Nanang menyampaikan, meski Mahkamah Konstitusi (MK) dalam putusannya menyatakan TWK konstitusional, tetapi tidak boleh merugikan pegawai KPK. Karena semua pegawai KPK mempunyai

kesempatan yang sama, sesuai ketentuan peraturan perundang-undangan dan harus tetap mengedepankan sumber daya manusia pegawai KPK yang bukan hanya profesional, tapi juga berintegritas, netral dan bebas dari intervensi politik, serta bersih dari penyalahgunaan wewenang dalam menjalankan tugas dan fungsinya sebagai pegawai KPK.

Selain itu, makna tidak boleh merugikan dalam konteks lembaga, mengandung arti tidak boleh merugikan bagi lembaga KPK sendiri yang dalam hal ini terkait dengan teknis penegakan hukum,

dalam menjalankan tugas dan fungsinya sebagai lembaga negara yang fokus pada pencegahan dan pemberantasan Tindak Pidana Korupsi.

“Terang benderang dalam putusan Mahkamah Nomor 34/PUU-XIX/2021 tidak memiliki pertentangan dengan Putusan Mahkamah Nomor 70/PUU-XVII/2019. Mahkamah mengakui konstitusional TWK, tapi Mahkamah tidak pula memutus mengenai prosedur yang seperti apa yang konstitusional,” tegas Nanang.

Nanang menegaskan, kewenangan yang konstitusional tidak menjadi pembenar atas implementasi dari kewenangan tersebut yang dilakukan secara cacat procedural dan melanggar Hak Asasi Manusia (HAM).

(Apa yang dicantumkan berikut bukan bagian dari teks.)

Lemma found_dev L addrs x i s (a : power_abs W) index : rep_at L addrs s a → found addrs x (Some i) →
  find_dev index (pa_devs a) = Some i → ∃ d, pa_devs a !! i = Some d ∧ pw_devs s !! x = Some d ∧ x ≠ 0.
Proof.
  intros HR [Hx H0] (d&Hd&_)%find_dev_lookup.
  exists d. split; [done|]. split; [|done]. by apply (Forall2_lookup_lr _ _ _ _ _ _ (pr_devs _ _ _ _ HR) Hx Hd).
Qed.

Lemma sim_PVRSRVIsDevicePowered index : sim rep (PVRSRVIsDevicePowered (W := W) index) (gets (is_powered index)).
Proof.
  apply sim_intro. intros s a b a' (L&addrs&HL&HR) [= <- <-].
  unfold PVRSRVIsDevicePowered, OSIsResourceLocked. wp_step. wp_step. wp_step. wp_step.
  assert (((ui32Lock (sPowerStateChangeResource s) =? 1) && (ui32ID (sPowerStateChangeResource s) =? KERNEL_ID)
    || (ui32Lock (sPowerStateChangeResource s) =? 1) && (ui32ID (sPowerStateChangeResource s) =? ISR_ID)) =
    bool_decide (pa_holder a = Some KERNEL_ID ∨ pa_holder a = Some ISR_ID)) as ->.
  { pose proof (pr_lock _ _ _ _ HR) as Hl. apply eq_true_iff_eq.
    rewrite bool_decide_eq_true, orb_true_iff, !andb_true_iff, !Z.eqb_eq.
    destruct (pa_holder a) as [h|]; unfold holds in Hl; rewrite Hl; cbn [ui32Lock ui32ID]; naive_solver. }
  unfold is_powered. destruct (bool_decide _); simpl; [wp_step; split; [done|by exists L, addrs]|].
  wp_step. eapply wp_find_power_device; [done..|]. intros x Hf. destruct (find_dev index (pa_devs a)) as [i|] eqn:Hi; simpl.
  - destruct (found_dev L addrs x i s a index HR Hf Hi) as (d&Hd&Hx&H0). rewrite (proj2 (Z.eqb_neq _ _)), Hd by done.
    unfold get_powerdev. wp_step. wp_step. wp_step. rewrite Hx. wp_step. wp_step. split; [done|by exists L, addrs].
  - simpl in Hf. subst x. simpl. wp_step. split; [done|by exists L, addrs].
Qed.

(** ** Clock speed changes *)

Lemma sim_clock L addrs index (f : PVRSRV_POWER_DEV → M (pw_st W) PVRSRV_ERROR) g : links L addrs →
  (∀ d, pfnPostClockSpeedChange d ≠ IMG_NULL → sim (rep_at L addrs) (f d) (g d)) →
  sim (rep_at L addrs) (x ← find_power_device index;
    if negb (x =? IMG_NULL) then
      d ← get_powerdev x; if negb (pfnPostClockSpeedChange d =? IMG_NULL) then f d else mret PVRSRV_OK
    else mret PVRSRV_OK) (a_clock index g).
Proof.
  intros HL Hf s a b a' HR Hb.
  assert (wp (find_power_device index) (λ x s', found addrs x (find_dev index (pa_devs a)) ∧ s' = s) s) as (x&s1&Hx&Hfo&->)%wp_Done.
  { by eapply wp_find_power_device. }
  cbv [a_clock mbind M_bind gets] in Hb |- *. rewrite Hx. destruct (find_dev index (pa_devs a)) as [i|] eqn:Hi; simpl in Hb.
  - destruct (found_dev L addrs x i s a index HR Hfo Hi) as (d&Hd&Hxd&H0). rewrite (proj2 (Z.eqb_neq _ _)) by done. simpl.
    rewrite Hd in Hb. cbv [get_powerdev mbind M_bind gets deref]. rewrite Hxd. cbv [mret M_ret].
    destruct (Z.eqb_spec (pfnPostClockSpeedChange d) IMG_NULL) as [He|He]; cbn [negb].
    + injection Hb as <- <-. by exists s.
    + by apply (Hf d He s a).
  - simpl in Hfo. subst x. injection Hb as <- <-. by exists s.
Qed.

Lemma sim_pre_clock_body index idle :
  sim rep (x ← find_power_device (W := W) index;
    eError ← (if negb (x =? IMG_NULL) then
                d ← get_powerdev x;
                if negb (pfnPostClockSpeedChange d =? IMG_NULL) then
                  call (pfnPreClockSpeedChange d) (λ f, pre_clock f (hDevCookie d) idle (pd_eCurrentPowerState d))
                else mret PVRSRV_OK
              else mret PVRSRV_OK);
    (if idle && negb (is_OK eError) then PVRSRVPowerUnlock KERNEL_ID else mret tt);; mret eError)
   (e ← a_clock index (λ d,
      if pfnPreClockSpeedChange d =? IMG_NULL then fault
      else in_world (pre_clock (pfnPreClockSpeedChange d) (hDevCookie d) idle (pd_eCurrentPowerState d)));
    (if idle && negb (is_OK e) then a_release KERNEL_ID else mret tt);; mret e).
Proof.
  apply sim_lift. intros L addrs HL s a b a' HR Hb.
  assert (∀ (m : M (pw_st W) Z) (k : Z → M (pw_st W) PVRSRV_ERROR) (h : PVRSRV_ERROR → M (pw_st W) PVRSRV_ERROR) t,
    (x ← m; e ← k x; h e) t = (e ← (x ← m; k x); h e) t) as Has.
  { intros m k h t. cbv [mbind M_bind]. by destruct (m t). }
  rewrite Has. clear Has. revert s a b a' HR Hb.
  apply sim_bind; [apply sim_clock; [done|]|].
  - intros d _. unfold call. destruct (_ =? IMG_NULL); [apply sim_fault|apply sim_world].
  - intros e. sim_steps. apply sim_PVRSRVPowerUnlock.
Qed.

Lemma sim_PVRSRVDevicePreClockSpeedChange index idle :
  sim rep (PVRSRVDevicePreClockSpeedChange (W := W) index idle) (a_pre_clock index idle).
Proof.
  unfold PVRSRVDevicePreClockSpeedChange, a_pre_clock. destruct idle.
  - apply sim_bind; [apply sim_PVRSRVPowerLock|]. intros e. destruct (is_OK e) eqn:He; simpl; [|apply sim_ret].
    apply is_OK_true in He. subst e. apply (sim_pre_clock_body index true).
  - apply (sim_pre_clock_body index false).
Qed.

Lemma sim_PVRSRVDevicePostClockSpeedChange index idle :
  sim rep (PVRSRVDevicePostClockSpeedChange (W := W) index idle) (a_post_clock index idle).
Proof.
  apply sim_lift. intros L addrs HL. unfold PVRSRVDevicePostClockSpeedChange, a_post_clock.
  assert (sim (rep_at (W := W) L addrs) (x ← find_power_device index;
    if negb (x =? IMG_NULL) then
      d ← get_powerdev x; if negb (pfnPostClockSpeedChange d =? IMG_NULL) then
        call (pfnPostClockSpeedChange d) (λ f, post_clock f (hDevCookie d) idle (pd_eCurrentPowerState d)) else mret PVRSRV_OK
    else mret PVRSRV_OK)
    (a_clock index (λ d, in_world (post_clock (pfnPostClockSpeedChange d) (hDevCookie d) idle (pd_eCurrentPowerState d))))) as Hc.
  { apply sim_clock; [done|]. intros d Hd.
    by apply (sim_call L addrs _ (λ f, post_clock f (hDevCookie d) idle (pd_eCurrentPowerState d))). }
  intros s a b a' HR Hb.
  assert (sim (rep_at (W := W) L addrs) (if idle then PVRSRVPowerUnlock KERNEL_ID else mret tt)
    (if idle then a_release KERNEL_ID else mret tt)) as Hk by (sim_steps; apply sim_PVRSRVPowerUnlock).
  destruct (sim_bind _ _ _ (λ _ : PVRSRV_ERROR, if idle then PVRSRVPowerUnlock KERNEL_ID else mret tt)
    (λ _, if idle then a_release KERNEL_ID else mret tt) Hc (λ _, Hk) s a b a' HR Hb) as (s'&Hs'&HR').
  exists s'. split; [|done]. rewrite <- Hs'. cbv [mbind M_bind mret M_ret].
  destruct (find_power_device index s) as [x t| |]; [|done|done]. destruct (negb (x =? IMG_NULL)); [|done].
  destruct (get_powerdev x t) as [d t'| |]; [|done|done]. destruct (negb (pfnPostClockSpeedChange d =? IMG_NULL)); [|done].
  by destruct (call _ _ t').
Qed.

(** ** Transitions *)

Lemma sim_unlock id : sim rep (PVRSRVPowerUnlock (W := W) id) (a_release id).
Proof. apply sim_lift. intros. apply sim_PVRSRVPowerUnlock. Qed.

Lemma sim_rep_cur : sim rep (gets (eCurrentPowerState (W := W))) (gets pa_sys).
Proof. apply sim_lift. intros. apply sim_cur. Qed.

Lemma sim_rep_world {B} (m : M W B) : sim rep (world m) (in_world m).
Proof. apply sim_lift. intros. apply sim_world. Qed.

Lemma sim_set_sys x : sim rep (modify (set_eCurrentPowerState (W := W) x)) (modify (set_pa_sys x)).
Proof. apply sim_lift. intros L addrs HL. apply sim_modify. intros. by apply rep_sys. Qed.

Lemma sim_set_failed x : sim rep (modify (set_eFailedPowerState (W := W) x)) (modify (set_pa_failed x)).
Proof. apply sim_lift. intros L addrs HL. apply sim_modify. intros. by apply rep_failed. Qed.

#[local] Hint Resolve sim_unlock sim_rep_cur sim_rep_world sim_set_sys sim_set_failed sim_ret sim_PVRSRVPowerLock : power_sim.
#[local] Hint Extern 2 (sim rep (PVRSRVDevicePrePowerStateKM _ _ _) _) => apply sim_PVRSRVDevicePrePowerStateKM : power_sim.
#[local] Hint Extern 2 (sim rep (PVRSRVDevicePostPowerStateKM _ _ _) _) => apply sim_PVRSRVDevicePostPowerStateKM : power_sim.

Lemma sim_PVRSRVSetDevicePowerStateKM index target id retain :
  sim rep (PVRSRVSetDevicePowerStateKM (W := W) index target id retain) (a_set_device index target id retain).
Proof.
  unfold PVRSRVSetDevicePowerStateKM, a_set_device. apply sim_bind; [auto with power_sim|]. intros e.
  destruct (negb (is_OK e)); [apply sim_ret|]. apply sim_bind; [apply (sim_PVRSRVDevicePrePowerStateKM false)|]. intros e1.
  apply sim_bind.
  - unfold and_then. destruct (is_OK e1); simpl; [apply (sim_PVRSRVDevicePostPowerStateKM false)|apply sim_ret].
  - intros e2. apply sim_bind; [|intros; apply sim_ret].
    destruct retain, (is_OK e2); simpl; auto with power_sim.
Qed.

Lemma bind_mono {S A B} (m : M S A) (k k' : A → M S B) s : (∀ a s, k a s = k' a s) → (m ≫= k) s = (m ≫= k') s.
Proof. intros Hk. cbv [mbind M_bind]. destruct (m s); [apply Hk|done|done]. Qed.

Definition a_pre_exit (new : PVRSRV_SYS_POWER_STATE) (e : PVRSRV_ERROR) : M (power_abs W) PVRSRV_ERROR :=
  (if is_OK e then mret tt else modify (set_pa_failed new);; a_release KERNEL_ID);; mret e.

Oleh karena itu, konstitusionalisme norma tidak dapat melegitimasi tindakan inkonstitusionalisme saat norma tersebut dilaksanakan.

Dia mengakui, putusan MK berlaku final dan mengikat sebagaimana ketentuan UU MK. Dalam konteks ini lanjut Nanang, KPK berwenang untuk melakukan TWK karena putusan MK menyatakan demikian.

Meski demikian, KPK dan Badan Kepegawaian Nasional (BKN) sebagai penyelenggara TWK tidak bisa berlindung di balik putusan MK. Sebab lembaga-lembaga yang memiliki otoritas telah memiliki penilaian, bahwa dalam praktik penyelenggaraan TWK dalam rangka alih status pegawai KPK secara sah dan meyakinkan telah menemukan fakta adanya penyalahgunaan wewenang, cacat

adminitrasi dan terbukti adanya pelanggaran Hak Asasi Manusia.

“Meskipun TWK konstitusional, namun tidak dapat proses pelaksanaanya tidak menjunjung nilai-nilai konstitusi (UUD 1945), terkait perlindungan hak asasi manusia dan ketentuan undang-undang lainnya, termasuk UU Nomor 30 Tahun 2014 tentang Administrasi Pemerintahan. Serta ketentuan UU Administrasi Pemerintahan melarang penyelenggara negara, dalam konteks ini KPK, melakukan tindakan dan kebijakan yang bukan kewenangannya; mencampur adukan kewenangan dan sewenang-wenang,” pungkas Nanang.